If you went out at all last weekend, you may have assumed that Valentine’s Day had come a week early. I decline to go into further detail, but suffice it to say that from what I observed, Cupid’s arrow was working overtime at all the parties. Hopefully, Cupid will realize he prematurely released his arrows and return today, the real Valentine’s Day.
I am sure all of you have noticed that Valentine’s Day tends not to be at the top of the list of people’s favorite holidays. Many complain that Valentine’s Day is a ploy by card companies to increase their profits. Others stand adamant that it simply is not nor ever will be a real holiday. Still, many more believe that the only people who have ill feelings toward the holiday are single and bitter. Regardless of your opinion of Valentine’s Day, it has most certainly affected you somehow. Many television shows have heavily promoted their Valentine’s Day special episodes and commercials depict advertisements in the spirit of love. (Don’t miss Michal Towber ’03 on the Valentine’s Day episode of “One Life to Live.”) Unless you have locked yourself away in a desolate room, then you have noticed that this day would inevitably come.
Even the Yale community has succumbed to the power of Valentine’s Day. The Yale Bookstore has a whole section comprised of stuffed animals and treats, while Yale singing groups have been selling “Singing Valentines.” In fact, the Yale community will continue to celebrate this “holiday” over the weekend as Shades performs tonight, the Yale Medical School Film Society screens “Punch-Drunk Love,” and the Winter Ball gets under way tomorrow night. For those of you who are single, it may be a little depressing to see every restaurant filled with romantic couples. Yet just as popular culture tends to influence the activities and trends of everyday people, so too can it influence your chances of possibly having someone to snuggle up to come next Valentine’s Day. With thanks to popular culture, here are my guaranteed ways to lessen your probability of being single the next time around:
Do not, under any circumstances, subject yourself to a competition among 25 single people who seek the affection of an eligible bachelor or bachelorette. After all, few of us can actually say we have found our soul mate here among over 5,000 undergraduates. So what is it that makes you think you would find him/her in a group of 25? (For those who don’t know yet, Helene and Aaron are splitsville, and the jury is still out until next week about Trista).

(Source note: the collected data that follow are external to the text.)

(** When the relay answers. *)
Lemma handled_genuine reg data response :
  length data = 52%nat ->
  handleProbe reg data = Some response <->
  exists routeID nonce entry, Route reg routeID = Some entry /\ length nonce = 8%nat /\ 0 <= routeID < 2 ^ 64 /\
    data = genuine ProbeMagicReq routeID nonce (re_Credentials entry) /\
    response = genuine ProbeMagicResp routeID nonce (re_Credentials entry).
Proof.
  intros Hl. unfold handleProbe. split.
  - case_bool_decide as Hm; [|done]. destruct (Route reg _) as [entry|] eqn:Er; [|done]. case_bool_decide as Hc; [|done].
    intros [= <-]. assert (Hn : length (slice 12 20 data) = 8%nat) by (rewrite length_slice; lia).
    assert (Hid : 0 <= le_get (slice 4 12 data) < 2 ^ 64) by (apply le_get_range; rewrite length_slice; lia).
    eexists _, _, entry. split_and!; [exact Er|exact Hn|lia|lia|by apply fields_genuine|].
    rewrite datagram_layout, u64_small; [done|done|done|done|apply length_hmac].
  - intros (routeID & nonce & entry & Er & Hn & Hr & -> & ->).
    destruct (genuine_slices ProbeMagicReq routeID nonce (re_Credentials entry) eq_refl Hr Hn) as (_ & S1 & S2 & S3 & S4).
    rewrite S1, S2, S3, S4, !bool_decide_eq_true_2, Er by done. cbn [negb]. rewrite bool_decide_eq_true_2 by done. cbn [negb].
    rewrite datagram_layout, u64_small; [done|done|done|done|apply length_hmac].
Qed.

(** When the Body accepts an answer. *)
Lemma verified_genuine data routeID nonce token :
  (length data <= 52)%nat -> 0 <= routeID < 2 ^ 64 ->
  verifyProbeResponse data routeID nonce token = Ok tt <-> length nonce = 8%nat /\ data = genuine ProbeMagicResp routeID nonce token.
Proof.
  intros Hl Hr. unfold verifyProbeResponse. split.
  - destruct (Nat.ltb_spec (length data) 52); [done|]. assert (Hd : length data = 52%nat) by lia.
    case_bool_decide as H1; [|done]. destruct (_ =? routeID) eqn:H2; [|done]. case_bool_decide as H3; [|done].
    case_bool_decide as H4; [|done]. intros _. apply Z.eqb_eq in H2. split; [rewrite <- H3, length_slice; lia|by apply fields_genuine].
  - intros [Hn ->]. destruct (genuine_slices ProbeMagicResp routeID nonce token eq_refl Hr Hn) as (S0 & S1 & S2 & S3 & S4).
    rewrite S0, S1, S2, S3, S4, Z.eqb_refl, !bool_decide_eq_true_2 by done. done.
Qed.

(** When a probe succeeds. *)
Lemma reached c x :
  0 <= rp_RouteID c < 2 ^ 64 ->
  ReachProbe c x = Ok tt <->
  x_dials x = true /\ x_cancelled x = false /\ x_writes x = true /\
  exists nonce resp, x_nonce x = Some nonce /\ length nonce = 8%nat /\
    x_answer x (encodeProbeRequest (rp_RouteID c) nonce (rp_Credential c)) = Some resp /\
    take 52 resp = genuine ProbeMagicResp (rp_RouteID c) nonce (rp_Credential c).
Proof.
  intros Hr. unfold ReachProbe. destruct (x_dials x); [|naive_solver]. destruct (x_cancelled x); [naive_solver|]. cbn [negb].
  destruct (x_nonce x) as [nonce|]; [|naive_solver]. destruct (x_writes x); [|naive_solver]. cbn [negb].
  destruct (x_answer x _) as [resp|] eqn:Ea; [|naive_solver].
  pose proof (verified_genuine (take 52 resp) (rp_RouteID c) nonce (rp_Credential c)) as Hv.
  rewrite length_take in Hv. specialize (Hv ltac:(lia) Hr).
  destruct (verifyProbeResponse _ _ _ _) as [[]|e].
  - split; [|done]. intros _. split_and!; try done. exists nonce, resp. naive_solver.
  - split; [done|]. intros (_ & _ & _ & n & r & [= <-] & Hn & Hans & Ht). exfalso. assert (resp = r) as <- by congruence.
    destruct Hv as [_ Hv]. discriminate Hv. by split.
Qed.

(** When the relay answers. *)
Lemma listener_answers reg l now src data response :
  (runLoop_step reg l (Datagram now src data)).1 = Some response <->
  (allowProbe l src now).1 = true /\
  exists routeID nonce entry, Route reg routeID = Some entry /\ length nonce = 8%nat /\ 0 <= routeID < 2 ^ 64 /\
    data = genuine ProbeMagicReq routeID nonce (re_Credentials entry) /\
    response = genuine ProbeMagicResp routeID nonce (re_Credentials entry).
Proof.
  simpl. destruct (Nat.eqb_spec (length data) ProbeDatagramSize) as [Hl|Hl]; cbn [negb fst].
  - rewrite <- (handled_genuine reg data response Hl). destruct (allowProbe l src now) as [[] l']; simpl; naive_solver.
  - split; [done|]. intros (_ & routeID & nonce & entry & _ & Hn & Hr & -> & _). exfalso. apply Hl. by apply genuine_slices.
Qed.

(** C35: an exchange of probes.  The relay answers a datagram if and only if its source is not over the limit and the
    datagram is the genuine request of a registered route under its credential, and then with the genuine answer.  A
    Body's probe succeeds if and only if it was sent, was not cancelled, and what arrived begins with the genuine answer
    to the request it sent (the Body reads 52 bytes).  So the probe of a Body that holds the credential of a registered
    route succeeds when the relay's limit lets it through and both datagrams arrive.  The two implementations of the
    messages agree. *)
Theorem probe_exchange reg l now src :
  (forall data response,
     (runLoop_step reg l (Datagram now src data)).1 = Some response <->
     (allowProbe l src now).1 = true /\
     exists routeID nonce entry, Route reg routeID = Some entry /\ length nonce = 8%nat /\ 0 <= routeID < 2 ^ 64 /\
       data = genuine ProbeMagicReq routeID nonce (re_Credentials entry) /\
       response = genuine ProbeMagicResp routeID nonce (re_Credentials entry)) /\
  (forall c x, 0 <= rp_RouteID c < 2 ^ 64 ->
     ReachProbe c x = Ok tt <->
     x_dials x = true /\ x_cancelled x = false /\ x_writes x = true /\
     exists nonce resp, x_nonce x = Some nonce /\ length nonce = 8%nat /\
       x_answer x (encodeProbeRequest (rp_RouteID c) nonce (rp_Credential c)) = Some resp /\
       take 52 resp = genuine ProbeMagicResp (rp_RouteID c) nonce (rp_Credential c)) /\
  (forall routeID nonce entry, Route reg routeID = Some entry -> length nonce = 8%nat -> 0 <= routeID < 2 ^ 64 ->
     (allowProbe l src now).1 = true ->
     ReachProbe {| rp_RouteID := routeID; rp_Credential := re_Credentials entry |}
       {| x_dials := true; x_nonce := Some nonce; x_writes := true; x_cancelled := false;
          x_answer := fun req => (runLoop_step reg l (Datagram now src req)).1 |} = Ok tt) /\
  (forall data routeID nonce token, encodeProbeRequest routeID nonce token = ProbeRequest routeID nonce token /\
     verifyProbeResponse data routeID nonce token = VerifyProbeResponse data routeID nonce token).
Proof.
  split_and!; [intros data response; apply listener_answers|apply reached| |done].
  intros routeID nonce entry Er Hn Hr Ha. apply reached; [done|]. split_and!; try done.
  exists nonce, (genuine ProbeMagicResp routeID nonce (re_Credentials entry)). split_and!; try done.
  - cbn [x_answer rp_RouteID rp_Credential]. apply listener_answers. split; [done|]. exists routeID, nonce, entry. split_and!; try done; try lia.
    change (encodeProbeRequest routeID nonce (re_Credentials entry)) with (ProbeRequest routeID nonce (re_Credentials entry)).
    by apply request_genuine.
  - apply take_ge. cbn [rp_RouteID rp_Credential]. by destruct (genuine_slices ProbeMagicResp routeID nonce (re_Credentials entry) eq_refl Hr Hn) as [-> _].
Qed.

(** ** The limit on probes *)

(** The probe that is let through, if any. *)
Definition granted_by (l : ProbeListener) (a : arrival) : list (string * time) :=
  match a with
  | Datagram now src data => if Nat.eqb (length data) ProbeDatagramSize && (allowProbe l src now).1 then [(src, now)] else []
  | ReadTimeout _ _ => []
  end.

Fixpoint runLoop (reg : Registry) (l : ProbeListener) (arrivals : list arrival) : list (string * time) * ProbeListener :=
  match arrivals with
  | [] => ([], l)
  | a :: rest => let '(more, l') := runLoop reg (runLoop_step reg l a).2 rest in (granted_by l a ++ more, l')
  end.

Definition when (a : arrival) : time := match a with ReadTimeout now _ => now | Datagram now _ _ => now end.

Definition remembered (l : ProbeListener) (now : time) (e : string * time) : Prop :=
  (exists t, pl_rateLimit l !! e.1 = Some t /\ e.2 <= t) \/ e.2 < now - 600 * second.

Lemma spacing_range c : 0 < pl_RateLimit c -> 0 <= spacing c <= second.
Proof.
  intros H. unfold spacing, second. split; [apply Z.quot_pos; lia|].
  rewrite Z.quot_div_nonneg by lia. apply Z.div_le_upper_bound; lia.
Qed.

Lemma Sub_short c now t : 0 < pl_RateLimit c -> (Sub now t <? spacing c) = (now - t <? spacing c).
Proof.
  intros H. pose proof (spacing_range c H). unfold Sub, second in *. apply eq_true_iff_eq. rewrite !Z.ltb_lt. lia.
Qed.

Definition apart (c : ProbeListenerConfig) (e g : string * time) : Prop := e.1 = g.1 -> spacing c <= g.2 - e.2.

Lemma allow_spec l src now ok l' :
  0 < pl_RateLimit (pl_config l) -> allowProbe l src now = (ok, l') ->
  pl_config l' = pl_config l /\
  if ok then pl_rateLimit l' = <[src := now]> (pl_rateLimit l) /\
             (forall t, pl_rateLimit l !! src = Some t -> spacing (pl_config l) <= now - t) /\
             (pl_rateLimit l !! src = None -> Z.of_nat (size (pl_rateLimit l)) < pl_RateLimitMaxEntries (pl_config l))
  else l' = l.
Proof.
  intros Hr. unfold allowProbe. destruct (_ && _) eqn:E1; [by intros [= <- <-]|].
  destruct (pl_rateLimit l !! src) as [t|] eqn:El.
  - rewrite Sub_short by done. destruct (now - t <? _) eqn:E2; [by intros [= <- <-]|]. intros [= <- <-]. apply Z.ltb_ge in E2.
    split_and!; try done. by intros t' [= <-].
  - intros [= <- <-]. simpl in E1. apply Z.leb_gt in E1. by split_and!.
Qed.

Lemma remembered_later l l' now now' e :
  now <= now' -> (forall t, pl_rateLimit l !! e.1 = Some t -> e.2 <= t ->
    t < now' - 600 * second \/ exists t', pl_rateLimit l' !! e.1 = Some t' /\ t <= t') ->
  remembered l now e -> remembered l' now' e.
Proof.
  intros Hn Hl [(t & Ht & Hle)|Hold]; [|right; lia]. destruct (Hl t Ht Hle) as [|(t' & Ht' & ?)]; [right; lia|left; exists t'; split; [done|lia]].
Qed.
(* ===== verification/Supervision.v ===== *)
(** * Path supervision

    The Body's side of keeping a path to the Core: loss_observer.go reads the
    last handshake of a tunnel, migrate.go replaces a tunnel by a better one,
    body_supervisor.go decides what to do when.  They act on the epoch of
    [Recovery] and on the set of running tunnels; what WireGuard, the clock and
    the goroutines that share the epoch do is part of the description of each
    operation.  A tunnel is named by a number; [is running] means that its device
    is up, which [Start] and [Stop] change: a start that fails leaves no device, and
    a stop closes the device whether or not it reports an error.  Every set of
    running tunnels a run goes through is recorded. *)
From S2P Require Import Prelude GoStrings Recovery Probe.
From stdpp Require Import options.

(** ** Loss *)

(** [strconv.ParseInt(s, 10, 64)]. *)
Definition digit (c : Ascii.ascii) : option Z := if (48 <=? code c) && (code c <=? 57) then Some (code c - 48) else None.

Fixpoint parse_digits (acc : Z) (s : string) : option Z :=
  match s with
  | EmptyString => Some acc
  | String c r => match digit c with Some d => parse_digits (10 * acc + d) r | None => None end
  end.

Definition ParseInt (s : string) : option Z :=
  let '(sign, body) := match s with
                       | String c r => if code c =? 45 then (-1, r) else if code c =? 43 then (1, r) else (1, s)
                       | EmptyString => (1, s)
                       end in
  if empty_str body then None
  else match parse_digits 0 body with
       | Some n => if (- 2 ^ 63 <=? sign * n) && (sign * n <? 2 ^ 63) then Some (sign * n) else None
       | None => None
       end.

Definition strip (prefix s : string) : option string :=
  if String.prefix prefix s then Some (String.substring (String.length prefix) (String.length s - String.length prefix) s) else None.

Inductive loss_error := BadSeconds | BadNanoseconds | IpcFailed | NoHandshake | BadLossConfig.

Fixpoint handshake_lines (sec nsec : Z) (found : bool) (lines : list string) : res loss_error Z :=
  match lines with
  | [] => Ok (if found then i64 (sec * 1000000000 + nsec) else 0)
  | line :: rest =>
      let line := TrimSpace line in
      match strip "last_handshake_time_sec=" line with
      | Some "" => Ok 0
      | Some raw =>
          match ParseInt raw with
          | None => Err BadSeconds
          | Some v => handshake_lines v nsec (found || (0 <? v)) rest
          end
      | None =>
          match strip "last_handshake_time_nsec=" line with
          | Some raw =>
              match ParseInt (if empty_str raw then "0" else raw) with
              | None => Err BadNanoseconds
              | Some v => handshake_lines sec v found rest
              end
          | None => handshake_lines sec nsec found rest
          end
      end
  end.

Definition line_feed : Ascii.ascii := Ascii.ascii_of_nat 10.
Definition extractLastHandshakeNano (ipcOut : string) : res loss_error Z := handshake_lines 0 0 false (split_on line_feed ipcOut).

Record LossObserverConfig := { lo_WGLivenessTimeout : duration; lo_PollInterval : duration }.

Definition LossObserverConfig_Validate (c : LossObserverConfig) : bool := (0 <? lo_WGLivenessTimeout c) && (0 <? lo_PollInterval c).

(** Starting the observer: [ipc] is what the device answers; a tunnel that is not running has none. *)
Definition StartLossObserver (c : LossObserverConfig) (ipc : option string) : res loss_error unit :=
  refuse negb (LossObserverConfig_Validate c) with BadLossConfig;
  match ipc with
  | None => Err IpcFailed
  | Some out => try nano <- extractLastHandshakeNano out; refuse nano <=? 0 with NoHandshake; Ok tt
  end.

(** One poll: whether the path is declared lost. *)
Definition poll (c : LossObserverConfig) (ipc : option string) (now : time) : bool :=
  match ipc with
  | None => false
  | Some out =>
      match extractLastHandshakeNano out with
      | Ok nano => (0 <? nano) && (lo_WGLivenessTimeout c <? Sub now nano)
      | Err _ => false
      end
  end.

(** ** Migration *)

(** [wd_seen] are the sets of running tunnels so far, after each start and stop, the latest first. *)
Record world := { wd_epoch : RecoveryEpoch; wd_running : gset nat; wd_seen : list (gset nat) }.

Definition put_epoch (w : world) (e : RecoveryEpoch) : world :=
  {| wd_epoch := e; wd_running := wd_running w; wd_seen := wd_seen w |}.
Definition put_running (w : world) (s : gset nat) : world :=
  {| wd_epoch := wd_epoch w; wd_running := s; wd_seen := s :: wd_seen w |}.

(** [BodyTunnel.Start], when it succeeds, and [BodyTunnel.Stop]. *)
Definition up (t : nat) (w : world) : world := put_running w ({[t]} ∪ wd_running w).
Definition down (t : nat) (w : world) : world := put_running w (wd_running w ∖ {[t]}).

Inductive migration_error := CandidateInvalid | ErrMigrationSuperseded | RollbackStartFailed | RollbackHandshakeFailed | RollbackSuperseded | RolledBack.

#[global] Instance migration_error_eq : EqDecision migration_error.
Proof. solve_decision. Defined.

(** How the calls of a cutover go, which tunnels it makes, and what others do to the epoch meanwhile. *)
Record cutover_run := {
  cu_validates : bool;
  cu_before : RecoveryEpoch -> RecoveryEpoch;
  cu_stops : bool;
  cu_new : nat; cu_starts : bool; cu_handshake : bool;
  cu_during : RecoveryEpoch -> RecoveryEpoch;
  cu_rollback : nat; cu_rb_starts : bool; cu_rb_handshake : bool;
  cu_rb_during : RecoveryEpoch -> RecoveryEpoch;
}.

Definition buildAndCommitRollback (r : cutover_run) (g : Z) (w : world) : option nat * option migration_error * world :=
  if negb (cu_rb_starts r) then (None, Some RollbackStartFailed, w)
  else
    let w := up (cu_rollback r) w in
    let w := put_epoch w (cu_rb_during r (wd_epoch w)) in
    if negb (cu_rb_handshake r) then (None, Some RollbackHandshakeFailed, down (cu_rollback r) w)
    else
      let '(ok, e) := TryCommit (wd_epoch w) g (Some (cu_rollback r)) in
      let w := put_epoch w e in
      if negb ok then (None, Some RollbackSuperseded, down (cu_rollback r) w)
      else (Some (cu_rollback r), Some RolledBack, w).
(* ===== verification/WebSocket.v ===== *)
(** * The Doll Link WebSocket endpoint

    Models [src/DollLink/WebSocket/types.go]: the Core's end of the connections
    of Bodies.  Connections are kept by their identifier, which stands for the
    pointer; a connection with [cn_open] false has been closed by the server, and
    its read loop ends with [conn_ends].  A message is handled as one step, with
    the parts of it that run under [activationMu] inside; steps of different
    connections, the interaction workers, [DisconnectBody] and [Shutdown] come in
    any order.  The handlers, the authenticator and the lifecycle are parameters:
    the authenticator's verdict, and whether writes and deadlines succeed, are part
    of the step, and what is called is recorded as effects in order.  The
    authenticator returns the error of the activation it calls, as
    [ActivateAuthentication] of the enrollment service does.  A message is
    represented by what its JSON decodes to; the texts of error answers, the log,
    the HTTP server and the deadlines themselves are left out. *)
From S2P Require Import Prelude.
From stdpp Require Import options.

Section endpoint.
(** The messages of the components behind the endpoint. *)
Context {Request Response Event Result Capability : Type} `{!EqDecision Request}.
Context (req_ID : Request -> string) (ev_ID ev_DollID : Event -> string) (ev_CorrelationID : Event -> string) (correlate : Event -> string -> Event).

(** ** Messages *)

(** A message by its [type], with what the rest of it decodes to; [recovered] is what a lenient second reading found. *)
Inductive message :=
| Malformed
| Hello (decoded : bool)
| AuthProof (decoded : bool)
| Challenge
| Accept
| ExecutionResult (r : option Result)
| ExecutionRequest
| SessionControl (r : option Request) (recovered : option Request)
| SessionInteraction (i : option (bool * bool * string * Event)) (recovered : option (string * string))
| Advertisement (a : option (bool * string * list Capability))
| Plain (e : option Event).

Inductive ErrorCode := ErrorUnauthenticated | ErrorInvalidRequest | ErrorHandlerUnavailable | ErrorRequestIDConflict.

Inductive reply :=
| WChallenge
| WAccept
| WError (correlationID dollID : string)
| WControl (r : Response)
| WControlError (r : Request) (code : ErrorCode)
| WEvent (e : Event).

Inductive effect :=
| Wrote (id : string) (r : reply)
| BeginAuthentication (id : string)
| ActivateAuthentication (id : string) (accepted : option string)
| CancelAuthentication (id : string)
| SessionConnected (id bodyID : string)
| SessionDisconnected (id bodyID : string)
| ExecutionClosed (id : string)
| HandleResult (id : string) (r : Result)
| CapabilitiesAdvertised (id bodyID : string) (l : list Capability)
| CallControl (id bodyID selected : string) (r : Request)
| CallInteraction (id bodyID sessionID : string) (e : Event)
| CallEvent (id bodyID selected : string) (e : Event).

(** ** State *)

(** [cn_execution] is the execution client: absent, or present and closed or not. *)
Record clientConn := {
  cn_bodyID : string;
  cn_execution : option bool;
  cn_selected : string;
  cn_responses : gmap string (Request * Response);
  cn_responseIDs : list string;
  cn_workers : list (string * Event);
  cn_open : bool;
}.

Record Server := {
  ws_authenticator : bool;
  ws_lifecycle : bool;
  ws_handler : bool;
  ws_control : bool;
  ws_interaction : bool;
  ws_maxInteractions : Z;
  ws_conns : gset string;
  ws_execution : gmap string string;
  ws_clients : gmap string clientConn;
}.

Definition sessionResponseCacheSize : nat := 128.

Definition new_conn : clientConn :=
  {| cn_bodyID := ""; cn_execution := None; cn_selected := ""; cn_responses := ∅; cn_responseIDs := []; cn_workers := []; cn_open := true |}.
Lemma signup_pressed_spec username password confirm_password now b :
  signup_pressed username password confirm_password now b
  = if truthy username && truthy password && truthy confirm_password then
      if negb (eqb password confirm_password) then
        (Finished tt,
         {| disk := disk b; session_state := session_state b;
            shown := shown b ++ [(LError, lit "Passwords do not match")] |})
      else if (length password <? 6)%nat then
        (Finished tt,
         {| disk := disk b; session_state := session_state b;
            shown := shown b
                     ++ [(LError, lit "Password must be at least 6 characters")] |})
      else
        match users_of (disk b) !! username with
        | Some _ =>
            (Finished tt,
             {| disk := disk b; session_state := session_state b;
                shown := shown b ++ [(LError, lit "Username already exists")] |})
        | None =>
            (Rerun,
             {| disk :=
                  file_set USERS_FILE
                    (Stored (<[username :=
                                 {| stored_password := hash_password password;
                                    created_at := now |}]>
                               (users_of (disk b)))) (disk b);
                session_state :=
                  <[lit "page" := VStr (lit "login")]> (session_state b);
                shown := shown b
                         ++ [(LSuccess, lit "Registration successful")]
                         ++ [(LInfo, lit "Please login with your credentials")] |})
        end
    else
      (Finished tt,
       {| disk := disk b; session_state := session_state b;
          shown := shown b ++ [(LWarning, lit "Please fill in all fields")] |}).
Proof.
  unfold signup_pressed.
  destruct (truthy username && truthy password && truthy confirm_password);
    [|done].
  destruct (negb (eqb password confirm_password)); [done|].
  destruct (length password <? 6)%nat; [done|].
  unfold ui_bind at 1. unfold lift. rewrite register_user_spec.
  destruct (users_of (disk b) !! username) as [record|]; [done|].
  cbn [fst snd]. unfold go_to, ui_bind, show, set_attr, st_rerun.
  cbn [disk session_state shown]. by rewrite <- app_assoc.
Qed.

Lemma analyze_pressed_spec code_input selected_language now b :
  analyze_pressed code_input selected_language now b
  = if blank code_input then
      (Finished tt,
       {| disk := disk b; session_state := session_state b;
          shown := shown b
                   ++ [(LError, lit "Please enter or upload code to analyze")] |})
    else if api_key_missing then
      (Finished tt,
       {| disk := disk b; session_state := session_state b;
          shown := shown b
                   ++ [(LError,
                        lit "Groq API key not configured. Please set GROQ_API_KEY in .env file")] |})
    else
      let w1 := (chat_completion (chat_request code_input selected_language)
                                 (disk b)).2 in
      match groq (chat_request code_input selected_language) with
      | Raised e =>
          (Finished tt,
           {| disk := w1; session_state := session_state b;
              shown := shown b ++ [(LError, lit "AI Analysis Error: " ++ e)] |})
      | Returned text =>
          let result := parse_structured_response text in
          let session :=
            <[lit "analysis_result" := VDict result]> (session_state b) in
          match session_state b !! lit "username" with
          | None =>
              (Failed (lit "AttributeError"),
               {| disk := w1; session_state := session; shown := shown b |})
          | Some (VStr username) =>
              (Rerun,
               {| disk := (save_analysis_to_history username code_input
                             selected_language result now w1).2;
                  session_state :=
                    <[lit "page" := VStr (lit "results")]> session;
                  shown := shown b |})
          | Some _ =>
              (Unmodelled,
               {| disk := w1; session_state := session; shown := shown b |})
          end
      end.
Proof.
  unfold analyze_pressed. rewrite blank_test.
  destruct (blank code_input); [done|].
  unfold ui_bind at 1. unfold lift at 1. rewrite analyze_code_with_ai_spec.
  destruct api_key_missing; [by rewrite lookup_singleton_eq|].
  destruct (groq (chat_request code_input selected_language)) as [e|text].
  { by rewrite lookup_singleton_eq. }
  rewrite parse_lookup_error. cbv zeta.
  unfold ui_bind, set_attr, get_attr, go_to, st_rerun, unmodelled.
  cbn [disk session_state shown].
  rewrite lookup_insert_ne by (by vm_compute).
  destruct (session_state b !! lit "username") as [[| | username|]|]; try done.
  unfold lift. cbn [disk session_state shown].
  by rewrite save_analysis_to_history_spec.
Qed.

Lemma init_attr_spec name v b :
  init_attr name v b
  = (Finished tt,
     {| disk := disk b;
        session_state := session_state b ∪ {[ name := v ]};
        shown := shown b |}).
Proof.
  destruct b as [w s m].
  unfold init_attr, ui_bind, has_attr, when, set_attr, ui_ret.
  cbn [disk session_state shown].
  destruct (s !! name) as [v'|] eqn:Hs.
  - rewrite bool_decide_eq_true_2 by eauto. cbn [negb]. do 2 f_equal.
    apply map_eq. intros k. rewrite lookup_union.
    destruct (decide (name = k)) as [<-|Hne].
    + by rewrite Hs, lookup_singleton_eq.
    + rewrite lookup_singleton_ne by done. by destruct (s !! k).
  - rewrite bool_decide_eq_false_2 by (by intros [? ?]). cbn [negb].
    do 2 f_equal. by apply insert_union_singleton_r.
Qed.
(** X11: the simple strategy routes by the collection id alone: a batch
    yields one action for each item, in the order of the items, every action
    targets the alias of the collection, which is what [get_target_index]
    answers for that item, and carries the item with the document id made of
    the item's own id and collection.  An empty batch yields no action. *)
Theorem simple_prepare_bulk_actions (collection_id : string)
        (items : list Item) :
  let actions :=
    SyncSimpleIndexInserter.prepare_bulk_actions collection_id items in
  map _source actions = items
  /\ map _id actions
     = map (fun item => mk_item_id (item_id item) (item_collection item)) items
  /\ Forall2 (fun item action =>
                _index action
                = SyncSimpleIndexInserter.get_target_index collection_id item)
             items actions
  /\ SyncSimpleIndexInserter.prepare_bulk_actions collection_id [] = [].
Proof.
  cbv zeta. unfold SyncSimpleIndexInserter.prepare_bulk_actions.
  rewrite !map_map. cbn [_source _id].
  split; [apply map_id |]. split; [reflexivity |]. split; [| reflexivity].
  induction items as [| item rest IH]; cbn [map]; constructor;
    [reflexivity | exact IH].
Qed.

End SimpleStrategy.

(** ** Batches of the datetime strategy *)

Section Batches.

Context {H : Helpers}.
Variable self : SyncDatetimeIndexInserter.

Lemma sort_collection_indexes_run (collection_id : string)
      (all_indexes : list string) (st : State) :
  fst (sort_collection_indexes collection_id all_indexes st)
  = Ok (sort all_indexes)
  /\ engine (snd (sort_collection_indexes collection_id all_indexes st))
     = engine st.
Proof. split; reflexivity. Qed.
(** Modelled from the spec: [Selector] of a request decodes its [Stor]
    field; the receiver drops the error and keeps the node. *)
Definition Selector (rq : transferRequest) : option Node * option error :=
  match DecodeSelector (rqStor rq) with
  | inl err => (None, Some err)
  | inr n => (Some n, None)
  end.

(** [receiver.receiveRequest] *)
Definition receiveRequest (m : manager) (initiator : peer_ID) (incoming : transferRequest)
  : M RWorld (option error) :=
  let chid := mkChannelID initiator (rqXferID incoming) in
  r <- call (EvRequestReceived chid incoming) (mgrOnRequestReceived m chid incoming) ;;
  let '(response, receiveErr) := r in
  if decide (receiveErr = Some ErrResume) then
    pt <- asPauseable m ;;
    call (TrResumeChannel response chid) (trResumeChannel pt response chid)
  else
    sent <- match response with
            | None => ret None
            | Some response =>
                if negb (IsUpdate response) && Accepted response && negb (IsPull incoming) then
                  let '(stor, _) := Selector incoming in
                  call (TrOpenChannel initiator chid (BaseCid incoming) stor response)
                       (trOpenChannel (mgrTransport m) initiator chid (BaseCid incoming)
                                      stor response)
                else
                  call (NetSendMessage initiator response)
                       (mgrSendMessage m initiator response)
            end ;;
    match sent with
    | Some err => ret (Some err)
    | None =>
        if decide (receiveErr = Some ErrPause) then
          pt <- asPauseable m ;;
          call (TrPauseChannel chid) (trPauseChannel pt chid)
        else
          match receiveErr with
          | Some _ =>
              call (TrCloseChannel chid) (trCloseChannel (mgrTransport m) chid) ;;;
              ret receiveErr
          | None => ret None
          end
    end.

(** [receiver.receiveResponse] *)
Definition receiveResponse (m : manager) (sender : peer_ID) (incoming : transferResponse)
  : M RWorld (option error) :=
  let chid := mkChannelID (mgrPeerID m) (XferID incoming) in
  err <- call (EvResponseReceived chid incoming) (mgrOnResponseReceived m chid incoming) ;;
  if decide (err = Some ErrResume) then
    pt <- asPauseable m ;;
    call (TrResumeChannel None chid) (trResumeChannel pt None chid)
  else if decide (err = Some ErrPause) then
    pt <- asPauseable m ;;
    call (TrPauseChannel chid) (trPauseChannel pt chid)
  else
    match err with
    | Some _ =>
        call (TrCloseChannel chid) (trCloseChannel (mgrTransport m) chid) ;;;
        ret err
    | None => ret None
    end.

End Adapter.

Arguments Op : clear implicits.
Arguments manager : clear implicits.
Arguments TransportIface : clear implicits.
Arguments PauseableTransport : clear implicits.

Please do not look to “Joe Millionaire” as a model of how to obtain love. Do not pretend that you are somebody you are not. It is NOT a true test of whether someone is interested in you for money or for love; in either case, they have deceived you! False appearances are reserved for Halloween and getting elected (sometimes).
Do not pursue a relationship with someone you work with. Just because you see eye-to-eye on business and creative matters, does not mean that you will see eye-to-eye on matters of the heart. (We will see just how long Ashton Kutcher and Brittany Murphy last, as well as Ben Affleck and Jennifer Lopez).
Finally, try to avoid those who have political power and those who think they are in the mafia. Knowing that this campus is politically charged, I am fully aware that this may pose a problem, so take this piece of advice at your own risk. I only provide this warning because, well, we all know what happened with Clinton, Kennedy and FDR. Hmmm, it’s funny that they are all Democrats. Moreover, the lead actor of the Sopranos just went through a nasty divorce.
Still not comforted or reassured? I don’t blame you, but don’t worry, because being single on Valentine’s Day isn’t as bad as it sounds. Besides, if you need a holiday to bring out the romantic in you, then you are probably better off being single anyway.
Holding an elected office hasn’t made Alicia Washington any less lovable.